Exercise objective:
Starting at the first line of the entries below, output every line exactly, up to and including the line with "[Object.keys o] is [map fst o].".

Stored data:
(** * Verification of the quiz engine of powerbi-quiz-app

    Shallow embedding of the scoring engine ([scoreQuestion]), the seeded
    and unseeded shuffles ([seededShuffle], [shuffleArray]), the cursor
    navigation of the session, the bank merge and the bank import paths.

    Conventions used throughout:
    - JS strings are Rocq [string]s; [===] on strings is [String.eqb] and
      [undefined] is [None].
    - A JS object used as a record of string keys ([Record<string, V>]) is
      an association list; property read [o[k]] is the first binding of [k],
      [Object.keys o] is [map fst o].
    - Point values (JS numbers) are integers ([Z]); every point value the
      code produces from integral inputs is integral.
    - Fields that the TypeScript types declare as required are present;
      fields read with [?.], [??] or [||] are [option]s. *)

From Stdlib Require Import ZArith String List Ascii Bool.
From stdpp Require Import base list gmap strings.

Set Warnings "-register-all".
Open Scope Z_scope.

(* ================================================================= *)
(** ** Scoring engine (part_000, [scoreQuestion]) *)
(* ================================================================= *)
Module Scoring.

Record Choice := mkChoice {
  choice_id : string;
  choice_text : string;
  isCorrect : option bool
}.

Record Scoring := mkScoring {
  mode : option string;
  points : option Z
}.

(** [matrix: { rows; cols; correct }]; rows and columns by their ids. *)
Record Matrix := mkMatrix {
  rows : option (list string);
  cols : list string;
  correct : list (string * string)
}.

(** The union [SingleMulti | MatchQ | OrderQ | MatrixQ | CaseQ] flattened
    into one record; [qtype] is the string tag [q.type] that the switch
    dispatches on. *)
Inductive Question := mkQuestion {
  qid : string;
  qtype : string;
  prompt : string;
  scoring : option Scoring;
  choices : list Choice;
  pairs : option (list (string * string));
  order : list string;
  matrix : Matrix;
  parts : option (list Question)
}.

Inductive SessionAnswer := mkAnswer {
  questionId : string;
  selected : option (list string);
  selectedPairs : option (list (string * string));
  selectedOrder : option (list string);
  selectedMatrix : option (list (string * string));
  aparts : option (list (string * SessionAnswer));
  aisCorrect : option bool;
  score : Z;
  timeSpentSec : Z
}.

(** The value [{ correct, points }] returned by [scoreQuestion]. *)
Record Outcome := mkOutcome {
  ocorrect : bool;
  opoints : Z
}.

(** JS helpers *)
Definition truthy (b : option bool) : bool :=
  match b with Some true => true | _ => false end.

Definition opt_str_eqb (x y : option string) : bool :=
  match x, y with
  | Some a, Some b => String.eqb a b
  | None, None => true
  | _, _ => false
  end.

Fixpoint obj_get {V} (k : string) (o : list (string * V)) : option V :=
  match o with
  | [] => None
  | (k', v) :: o' => if String.eqb k k' then Some v else obj_get k o'
  end.

(** [s.has(x)] on a JS [Set] kept in insertion order. *)
Definition js_has (s : list string) (x : string) : bool :=
  existsb (String.eqb x) s.

(** [new Set(l)]: insertion order, later duplicates dropped. *)
Definition js_set (l : list string) : list string :=
  fold_left (fun acc x => if js_has acc x then acc else acc ++ [x]) l [].

Definition js_join (sep : string) (l : list string) : string :=
  String.concat sep l.

(** [q.scoring?.points ?? d] *)
Definition points_or (q : Question) (d : Z) : Z :=
  match scoring q with
  | Some s => match points s with Some p => p | None => d end
  | None => d
  end.

(** [q.scoring?.mode ?? "all_or_nothing"] *)
Definition mode_of (q : Question) : string :=
  match scoring q with
  | Some s => match mode s with Some m => m | None => "all_or_nothing"%string end
  | None => "all_or_nothing"%string
  end.

(** The body of the [for (const part of cq.parts || [])] loop of the case
    branch: [(total, gained)] threaded through; a part whose scoring
    returns [undefined] makes [res.points] throw ([None]). *)
Fixpoint case_loop (sq : Question -> SessionAnswer -> option Outcome)
    (ans : SessionAnswer) (ps : list Question) (total gained : Z)
    : option (Z * Z) :=
  match ps with
  | [] => Some (total, gained)
  | part :: ps' =>
      let res :=
        match obj_get (qid part) (default [] (aparts ans)) with
        | Some pAns => sq part pAns
        | None => Some (mkOutcome false 0)
        end in
      match res with
      | None => None
      | Some r => case_loop sq ans ps' (total + points_or part 1)
                            (gained + opoints r)
      end
  end.

(** [scoreQuestion q ans]; [None] is the [undefined] returned when the
    switch matches no case, or a [TypeError] thrown inside a case part. *)
Fixpoint scoreQuestion (q : Question) (ans : SessionAnswer) {struct q}
    : option Outcome :=
  let pts := points_or q 1 in
  let md := mode_of q in
  let t := qtype q in
  if String.eqb t "single" then
    let correctId :=
      option_map choice_id (List.find (fun c => truthy (isCorrect c)) (choices q)) in
    let ok :=
      match selected ans with
      | Some sel => Nat.eqb (length sel) 1 && opt_str_eqb (head sel) correctId
      | None => false
      end in
    Some (mkOutcome ok (if ok then pts else 0))
  else if String.eqb t "multi" then
    let correctIds :=
      js_set (map choice_id (filter (fun c => truthy (isCorrect c)) (choices q))) in
    let sel := js_set (default [] (selected ans)) in
    let allCorrect :=
      Nat.eqb (length sel) (length correctIds)
      && forallb (fun id => js_has sel id) correctIds in
    if String.eqb md "all_or_nothing" then
      Some (mkOutcome allCorrect (if allCorrect then pts else 0))
    else
      let sc := fold_left
                  (fun s id => s + (if js_has correctIds id then 1 else -1))
                  sel 0 in
      Some (mkOutcome allCorrect (Z.max 0 (Z.min pts sc)))
  else if String.eqb t "match" then
    let sel := default [] (selectedPairs ans) in
    let ks := map fst (default [] (pairs q)) in
    let allCorrect :=
      forallb (fun k => opt_str_eqb (obj_get k (default [] (pairs q))) (obj_get k sel)) ks in
    Some (mkOutcome allCorrect (if allCorrect then pts else 0))
  else if String.eqb t "order" then
    let sel := default [] (selectedOrder ans) in
    let allCorrect := String.eqb (js_join "|" (order q)) (js_join "|" sel) in
    Some (mkOutcome allCorrect (if allCorrect then pts else 0))
  else if String.eqb t "matrix" then
    let mx := matrix q in
    let sel := default [] (selectedMatrix ans) in
    let rs := default [] (rows mx) in
    let allCorrect :=
      forallb (fun rid => opt_str_eqb (obj_get rid (correct mx)) (obj_get rid sel)) rs in
    Some (mkOutcome allCorrect (if allCorrect then pts else 0))
  else if String.eqb t "case" then
    let loop :=
      match q with
      | mkQuestion _ _ _ _ _ _ _ _ (Some ps) => case_loop scoreQuestion ans ps 0 0
      | mkQuestion _ _ _ _ _ _ _ _ None => case_loop scoreQuestion ans [] 0 0
      end in
    match loop with
    | None => None
    | Some (total, gained) =>
        let ok := (total <=? gained) && (0 <? total) in
        let cap := points_or q total in
        Some (mkOutcome ok (Z.min cap gained))
    end
  else None.

(** Building blocks for concrete inputs. *)
Definition no_matrix : Matrix := mkMatrix None [] [].

Definition mkChoiceQ (id ty : string) (sc : option Scoring) (cs : list Choice)
    : Question :=
  mkQuestion id ty ""%string sc cs None [] no_matrix None.

Definition mkCaseQ (id : string) (sc : option Scoring) (ps : list Question)
    : Question :=
  mkQuestion id "case"%string ""%string sc [] None [] no_matrix (Some ps).

Definition selectAnswer (id : string) (sel : list string) : SessionAnswer :=
  mkAnswer id (Some sel) None None None None None 0 0.

Definition caseAnswer (id : string) (ps : list (string * SessionAnswer))
    : SessionAnswer :=
  mkAnswer id None None None None (Some ps) None 0 0.

(** The parts a case question iterates over: [cq.parts || []]. *)
Definition case_parts (q : Question) : list Question := default [] (parts q).

(** The outcome of one part inside a case: the part scored against its
    own answer, or [{correct:false, points:0}] when unanswered. *)
Definition part_result (ans : SessionAnswer) (part : Question) : option Outcome :=
  match obj_get (qid part) (default [] (aparts ans)) with
  | Some pAns => scoreQuestion part pAns
  | None => Some (mkOutcome false 0)
  end.

(** Each part's own point budget, 1 when unspecified. *)
Definition part_budget (part : Question) : Z := points_or part 1.

(** The six type tags the switch handles. *)
Definition supported_types : list string :=
  ["single"; "multi"; "match"; "order"; "matrix"; "case"]%string.

(** The ids of the choices marked correct, and the ids an answer selects. *)
Definition correct_ids (q : Question) : list string :=
  map choice_id (filter (fun c => truthy (isCorrect c)) (choices q)).

Definition selected_ids (ans : SessionAnswer) : list string :=
  default [] (selected ans).

(** The distinct selected ids that are, and that are not, correct ids. *)
Definition hits (q : Question) (ans : SessionAnswer) : nat :=
  length (filter (fun x => x ∈ correct_ids q) (remove_dups (selected_ids ans))).

Definition misses (q : Question) (ans : SessionAnswer) : nat :=
  length (filter (fun x => x ∉ correct_ids q) (remove_dups (selected_ids ans))).

(** Sum of [f] over a list, in [Z]. *)
Definition zsum {A} (f : A -> Z) (l : list A) : Z :=
  fold_right (fun x s => f x + s) 0 l.

(** The case question of the spec's example: parts worth 1 and 2 points,
    the first answered correctly, the second wrongly. *)
Definition ex_part1 : Question :=
  mkChoiceQ "p1" "single" (Some (mkScoring None (Some 1)))
    [mkChoice "a" "A" (Some true); mkChoice "b" "B" (Some false)].
Definition ex_part2 : Question :=
  mkChoiceQ "p2" "single" (Some (mkScoring None (Some 2)))
    [mkChoice "a" "A" (Some true); mkChoice "b" "B" (Some false)].
Definition ex_case : Question := mkCaseQ "c1" None [ex_part1; ex_part2].
Definition ex_case_ans : SessionAnswer :=
  caseAnswer "c1" [("p1", selectAnswer "p1" ["a"]);
                   ("p2", selectAnswer "p2" ["b"])]%string.

(** The multi-choice question of the spec's example: 3 points, partial
    mode, correct set [{a, c}], selection [{a, b}]. *)
Definition ex_multi : Question :=
  mkChoiceQ "m1" "multi" (Some (mkScoring (Some "partial") (Some 3)))
    [mkChoice "a" "A" (Some true); mkChoice "b" "B" (Some false);
     mkChoice "c" "C" (Some true)].
Definition ex_multi_ans : SessionAnswer := selectAnswer "m1" ["a"; "b"]%string.

(** An id that [join("|")] keeps apart from its neighbours: non-empty and
    without a [|]. *)
Definition order_id_ok (x : string) : Prop :=
  x <> ""%string /\ "|"%char ∉ list_ascii_of_string x.

End Scoring.

(* ================================================================= *)
(** ** Shuffles ([seededShuffle], [mulberry32], [seedFromString] of
    App.tsx; [shuffleArray] of part_000) *)
(* ================================================================= *)
Module Shuffle.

Task result:
(** * Verification of the quiz engine of powerbi-quiz-app

    Shallow embedding of the scoring engine ([scoreQuestion]), the seeded
    and unseeded shuffles ([seededShuffle], [shuffleArray]), the cursor
    navigation of the session, the bank merge and the bank import paths.

    Conventions used throughout:
    - JS strings are Rocq [string]s; [===] on strings is [String.eqb] and
      [undefined] is [None].
    - A JS object used as a record of string keys ([Record<string, V>]) is
      an association list; property read [o[k]] is the first binding of [k],
      [Object.keys o] is [map fst o].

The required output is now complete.